= 2023 FIBA Basketball World Cup Group F =

Group F was one of eight groups of the preliminary round of the 2023 FIBA Basketball World Cup. It took place from 26 to 30 August 2023, and consisted of Cape Verde, Georgia, Slovenia, and Venezuela. Each team played each other once, for a total of three games per team, with all games played at the Okinawa Arena, Okinawa City, Japan. The top two teams advanced to the second round and the bottom two teams qualified for the classification rounds.

==Teams==

| Team | Qualification |  | Appearance |  |  | Best performance | WR |
| As | Date | Last | Total | Streak |
| Slovenia | European Group J top three | 14 November 2022 | 2014 | 4 | 1 | 7th place (2014) | 7 |
| Cape Verde | African best third placed team | 26 February 2023 | — | 1 | 1 | Debut | 66 |
| Georgia | European Group L top three | — | 1 | 1 | Debut | 32 |
| Venezuela | Americas Group E top three | 2019 | 5 | 2 | 11th place (1990) | 17 |

==Standings==

| Pos | Team | Pld | W | L | PF | PA | PD | Pts | Qualification |
| 1 | Slovenia | 3 | 3 | 0 | 280 | 229 | +51 | 6 | Second round |
| 2 | Georgia | 3 | 2 | 1 | 222 | 207 | +15 | 5 |
| 3 | Cape Verde | 3 | 1 | 2 | 218 | 252 | −34 | 4 | 17th–32nd classification |
| 4 | Venezuela | 3 | 0 | 3 | 219 | 251 | −32 | 3 |

==Games==
All times are local (UTC+9).

===Cape Verde vs. Georgia===
This was the first competitive game between Cape Verde and Georgia.

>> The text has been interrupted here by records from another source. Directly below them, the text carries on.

(** When the buckets returned carry pairwise distinct dates, every count
    is a number and the counts add up to the number of retrieved rows whose
    UTC date is the date of a bucket; this is at most the number of
    retrieved rows. *)
Theorem daily_counts_sum :
  forall (h : Host) (days : Z) (buckets : list DailyDetection) (st : State),
    run (getDailyDetections days) h = (Returned buckets, st) ->
    NoDup (map date buckets) ->
    Forall (fun b => exists n, count b = JS.Prim (JS.Num n)) buckets
    /\ sum_counts buckets =
       Z.of_nat (List.length (filter (dated_in (map date buckets)) (retrieved h st)))
    /\ sum_counts buckets <= Z.of_nat (List.length (retrieved h st)).
Proof.
  intros h days buckets st Hrun Hnd.
  destruct (getDailyDetections_returns h days buckets st Hrun)
    as [[_ [-> ->]]|[user [iso [st1 [_ [_ [_ [Hev Hfill]]]]]]]].
  - split; [constructor|]. split; [reflexivity|]. simpl. lia.
  - unfold retrieved. rewrite Hev. cbn [flat_map]. rewrite app_nil_r.
    set (fetched := rows_of (data (respond h (daily_query user iso)))) in *.
    apply fill_buckets_returns in Hfill.
    destruct Hfill as [new [E [_ Hall]]]. simpl in E. subst new.
    assert (HD : Forall (fun d => JS.inherited d = false) (map utc_date fetched)).
    { apply Forall_forall. intros d Hd. apply in_map_iff in Hd.
      destruct Hd as [r [<- _]]. apply iso_date_not_inherited. }
    assert (Hread : Forall (fun b => count b =
                      JS.Prim (JS.Num (occurrences (date b) (map utc_date fetched))))
                    buckets).
    { revert Hall. apply Forall_impl. intros b [Hb ->].
      apply counter_read; assumption. }
    assert (Hsum : sum_counts buckets =
                   Z.of_nat (List.length (filter (dated_in (map date buckets)) fetched))).
    { rewrite (sum_counts_read _ _ Hread), (occurrences_sum _ _ Hnd).
      f_equal. unfold dated_in.
      clear. induction fetched as [|r l IH]; [reflexivity|].
      cbn [map filter]. fold (utc_date r).
      destruct (existsb (String.eqb (utc_date r)) (map date buckets));
        cbn [List.length]; rewrite IH; reflexivity. }
    split; [|split].
    + revert Hread. apply Forall_impl. intros b ->. eauto.
    + exact Hsum.
    + rewrite Hsum. apply inj_le. apply filter_length_le.
Qed.

Lemma daily_counts_sum_witness :
  sum_counts [ {| date := "2024-03-29"; count := JS.Prim (JS.Num 1) |};
               {| date := "2024-03-30"; count := JS.Prim (JS.Num 0) |};
               {| date := "2024-03-31"; count := JS.Prim (JS.Num 1) |} ] =
  Z.of_nat
    (List.length
       (filter (dated_in ["2024-03-29"; "2024-03-30"; "2024-03-31"])
          (retrieved utc_host
             {| clock_reads := 4;
                events := [Queried (daily_query alice "2024-03-28T23:30:00.000Z")] |}))).
Proof.
  refine (proj1 (proj2 (daily_counts_sum utc_host 3 _ _ _ _))).
  - vm_compute. reflexivity.
  - repeat constructor; simpl; intuition discriminate.
Defined.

===Slovenia vs. Venezuela===
This was the first game between Slovenia and Venezuela in the World Cup. The Slovenians won in the semi-finals of the 2020 FIBA Men's Olympic Qualifying Tournament in Kaunas, which was the last competitive game between the two teams.

===Venezuela vs. Cape Verde===
This was the first competitive game between Venezuela and Cape Verde.

===Georgia vs. Slovenia===
This was the first game between Georgia and Slovenia in the World Cup. The Slovenians won the last two meetings in EuroBasket 2013 and EuroBasket 2015, respectively.

===Georgia vs. Venezuela===
This was the first competitive game between Georgia and Venezuela.

===Slovenia vs. Cape Verde===
This was the first competitive game between Slovenia and Cape Verde.